People love pointing out that propylene glycol has been used in anti-freeze. To them I say two things:
- So is water.
- I believe you’re probably thinking of ethylene glycol, which was known for being quite toxic and has gradually been replaced in anti-freeze by propylene glycol for safety reasons due to its lower toxicity.
In spite of the comparative safety and effectiveness of e-cigarettes, tobacco control activists have been aggressively attacking them since the very start. Dr. Jack Henningfield, who is a scientific adviser on tobacco to the World Health Organization, as well as an adviser to Glaxosmith Kline on pharmaceutical nicotine, called e-cigarettes “renegade products,” for which “we have no scientific information.”
He then went on to say that e-cigarettes “are not benign” despite the fact that he offered no explanation or justification for this stance in his article as to how or why he came to that aggressive conclusion in the absence of any scientific information, as there have not been as many scientific studies at all on this new area as there have been in many other industries, and this is due to e-cigarettes being much younger.
Studies that have dealt with how the nicotine in e-cigarettes is consumed propose that it is mostly taken up by the mucous membranes of the mouth and throat, and that this can be achieved by shallow puffing rather than deep inhalation of the vapor.
An equally important study has found that despite the fact that e-cigarette devices produce only modest elevations in the peak blood levels of nicotine (much lower than that produced by traditional tobacco cigarettes) consumers encountered diminished cravings and withdrawal symptoms.
It has been theorized that this is due to the fact that e-cigarettes are successfully mimicking the hand-to-mouth ritual aspect of traditional smoking, which pharmaceutical nicotine products have failed to address.
Those opposed to e-cigarettes frequently target their safety, commonly with baseless and easily disproven arguments. Although laboratory studies have indeed detected trace levels of some contaminants in some e-cigarettes, this appears to be a small problem that could be solved with enhancements to quality and manufacturing that will come with FDA regulation and a maturing industry.
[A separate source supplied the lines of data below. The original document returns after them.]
Lemma triple_execute base cs authorities ordered fetched :
  Validate m = None → NoDup (names ordered) → names ordered ≡ₚ sa_Name <$> elems (m_Services m) →
  let scope := OwnershipScopeLabels m in
  let matches name := filter (λ c, c_Name c = name ∧ matches_service m scope services_of c = true) cs in
  let stale := filter (λ c, stale_owned m scope services_of c = true) cs in
  sup_triple (after_listing base cs)
    (do! plan := plan_loop m matches authorities ordered in
     do! work := fetch_all plan.1 in
     do! res := remove_all stale (mkReconcile [] 0 plan.2 (fetched work)) in
     start_all services_of m work res)
    (safe_end base) (phase2 loose base ∅).
Proof.
  intros Hv Hnd Hnames scope matches stale. pose proof (after_listing_kept base cs) as HP.
  assert (Hend2 : ∀ w, working loose base cs ∅ w → phase2 loose base ∅ w) by (by intros w [? _]).
  assert (Hend : ∀ w, after_listing base cs w → phase2 loose base ∅ w)
    by (intros w Hw; by apply Hend2, after_listing_working).
  eapply triple_bind; [by eapply triple_conseq; [apply (triple_plan _ HP)| | |exact Hend]|].
  intros plan. apply triple_pure. intros Hplan. set (D := spares plan.2).
  eapply triple_bind.
  { eapply triple_conseq; [by apply (triple_fetch_all _ HP)|done| |exact Hend].
    intros a w [Hw Ha]. exact (conj (after_listing_working (owned_in D) _ _ _ Hw) Ha). }
  intros work. apply triple_pure. intros Hwork.
  eapply triple_bind.
  { eapply triple_conseq; [apply (triple_remove_all (owned_in D))|done|intros ?? H; exact H|].
    - intros c tr [Hs Hc]%list_elem_of_filter Hl. exists cs, c.
      refine (conj Hl (conj Hc (conj eq_refl (conj (stale_in_scope _ _ Hs) _)))).
      intros name [_ Hm]. by rewrite (stale_stands c Hs) in Hm.
    - intros w Hw. by apply Hend2, (loosen D). }
  intros res. apply triple_pure. intros [Ec Er]. cbn in Ec, Er.
  eapply triple_conseq; [apply (triple_start_all D)|done| |exact Hend2].
  { intros pv Hpv. apply (planned_spares cs plan ordered Hv Hnd Hplan).
    rewrite <-Hwork. by apply list_elem_of_fmap_2. }
  intros res' w ([Hw _] & E1 & E2). split; [by rewrite E2, Er|].
  unfold result_ok. destruct Hplan as [_ Hperm]. rewrite E1, Ec, E2, Er, <-Hnames, <-Hperm, <-Hwork.
  by rewrite <-list_fmap_compose.
Qed.
(* ===== verification/LaunchDelivery.v ===== *)
(** From the supervisor to the child: what [SendEnvelope] writes for a service, the
helper of the same launch reads, and starts the child with exactly those values; and
the watch that follows. *)

From S2P Require Import Prelude GoStrings Provider Digest Json LaunchError JsonScan LaunchTypes LaunchManifest LaunchProps LaunchSession LaunchSessionProps Effects LaunchProvider LaunchHelper LaunchHelperProps.
#[local] Open Scope go_scope.

Section delivery.
Context {UC : UnicodeCase} {MR : MapRange} {SH : SHA256} {ED : Ed25519} {HM : HMAC256} {X : X25519} {AE : AEAD}.

(** The bytes of what was written. *)
Definition bytes_of (l : list string) : string := foldr (λ x s, x +:+ s) "" l.

(** * The frames of a set *)

(** Two ends in step: one key, one launch, and everything sent was received. *)
Definition in_step (r s : Session) : Prop :=
  s_key r = s_key s ∧ s_aad r = s_aad s ∧ s_received r = s_send s.
Definition ready (count : nat) (s : Session) : Prop :=
  String.length (s_key s) = 32 ∧ (0 ≤ s_send s)%Z ∧ (s_send s + Z.of_nat count < uint64_max)%Z.
Definition value_of (values : SecretSet) (k : ManifestKey) : string :=
  match values !! mk_Name k with Some b => sb_Bytes b | None => "" end.

Context (nonce : Z → string) (Hnonce : ∀ n, String.length (nonce n) = 12).

(** The frame of a key, and those of a list of keys with the session afterwards. *)
Definition key_wire (values : SecretSet) (s : Session) (k : ManifestKey) : string :=
  sealed_wire s messageSecret (mk_Name k) (mk_Version k) (value_of values k) (nonce (s_send s)).
Fixpoint key_wires (values : SecretSet) (keys : list ManifestKey) (s : Session) : list string * Session :=
  match keys with
  | [] => ([], s)
  | k :: keys =>
    let '(ws, s') := key_wires values keys (sent s) in (key_wire values s k :: ws, s')
  end.
Definition beat_wire (s : Session) : string := sealed_wire s messageHeartbeat "" "" "" (nonce (s_send s)).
Unfortunately, much of the media attention surrounding e-cigarettes relates to a study published by the FDA in 2009 that stated that its lab tests of e-cigarettes “indicated that these products contained detectable levels of known carcinogens.” However, this study was flawed and not an accurate indicator of the safety of e-cigarettes.
The FDA only examined a tiny sample size of pre-filled e-cigarette cartridges and did not carry out the testing in a systematic and scientific manner. All in all, the agency ended up carrying out tests on only ten cartridges, from only two different suppliers. It would certainly be problematic to conclude anything at all from such a small sample of products.
To confuse matters further, the FDA tested e-cigarettes for cancer causing carcinogens known as tobacco specific N-nitrosamines (TSNAs), but they failed to report the concentrations they observed. Rather, the agency simply reported that TSNAs were either “detected” or “not detected,” which is uninformative.
Many other tobacco products, including smoking cessation aids such as nicotine medications, have TSNA levels in the single-digit parts per million range, a level at which there is no scientific evidence that they are hazardous. What’s more, the FDA tested for TSNAs using a procedure that picks up TSNAs at about one million times lower concentrations than could conceivably be relevant to human health.
Basically, the FDA kind of tested a few e-cigarettes for TSNAs using a very suspicious sampling program and used methods that were so hypersensitive that the results are extremely unlikely to have virtually any feasible significance to users.
Thus far, lab analysis indicates that e-cigarettes do not in fact contain harmful levels of carcinogens.